Надо научиться этому, – ведь человек, несмотря на всю ого неприглядность, все-таки – самое великое на земле.
Если люди знают, как они плохи, – это верный залог, что они станут лучше.
Хула на человека – нужна, но похвала ему того более необходима и, вероятно, полезнее хулы» («Известия», 1946, № 142, 18 июня).
Социально-педагогическое значение «Сказок об Италии» Горький подчеркивал и позднее. При этом он особенно часто выделял сказки о Матерях.
В ответ на просьбу редакции тверской губернской комсомольской газеты «Смена» рекомендовать те из своих произведении, которые он считает наиболее подходящими для молодежи, Горький 18 ноября 1927 г. писал: «…может быть, подойдет «Человек», «Песня о Соколе», «Буревестник»? Пожалуй, рекомендовал бы «Мать» из «Итальянских сказок». Мне кажется, что теперь перед матерями стоят новые и огромные задачи по отношению к детям и что девицам из комсомола следует подумать и над этой своей ролью в жизни. Возможно, что моя «Мать» заставит подумать над этим» (Б. Полевой и Г. Куприянов. Письма из Сорренто. Калинин, 1936, стр. 11).

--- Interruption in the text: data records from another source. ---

(** Two operations that overlap, a gap, and a third that is still running. *)
Example busy_is_time_in_flight_witness :
  let events := [(110, OpStarts); (120, OpStarts); (130, BusyRead); (150, OpEnds); (160, OpEnds);
                 (170, BusyRead); (200, OpStarts); (215, BusyRead)] in
  prompt_valid 100 0 events /\
  run_steps prompt_step events (busy_reset 100 new_tracker)
    = [None; None; Some 20; None; None; Some 50; None; Some 65].
Proof.
  intros events. assert (Hv : prompt_valid 100 0 events) by (simpl; lia).
  split; [exact Hv|]. rewrite (busy_is_time_in_flight 100 events); [vm_compute; reflexivity|lia|exact Hv].
Defined.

Об этой же сказке Горький 11 января 1928 г. писал Н. В. Чертовой: «Читали Вы мою «сказку» – «Мать»? Это – в «Итальянских сказках». В этой поэме я выразил «романтически», и как умел, мои взгляд на женщину. Не донимайте май титул «мать» чисто физиологически, а – аллегорически: мать мира, мать всех великих и малых творцов «новой природы», новой жизни. Мне кажется, что женщина должна отправляться к свободе от этой точки, от сознания мировой своей роли» (Г-30, т. 30, стр. 62). О глубоком философском смысле образа Матери и в «Сказках об Италии», и в повести «Мать», и в других произведениях, развивающих эту сквозную в творчестве Горького тему, говорится в его письме к М. Шкапской (январь 1923 г.): «…женщина – Родоначальница, и в деле строения мира приоритет за нею. Здесь речь идет не о «Прекрасной Даме», Энойе и прочем в этом роде, что является уже производным, частностями, тут говорится о Судьбах, о «Матерях» Гёте, о той глубине, которую скорее чувствуешь, чем понимаешь ‹…› Мир населен вашими детьми – не смейте трогать их, не смейте бессмысленно уничтожать. А детей – хотя бы это были Толстые, Достоевские и вообще так называемые «великие люди» – Вы, Мать, имеете законнейшее право отшлепать, если они дурят безобразно» («Работница», 1968, № 3, стр. 1).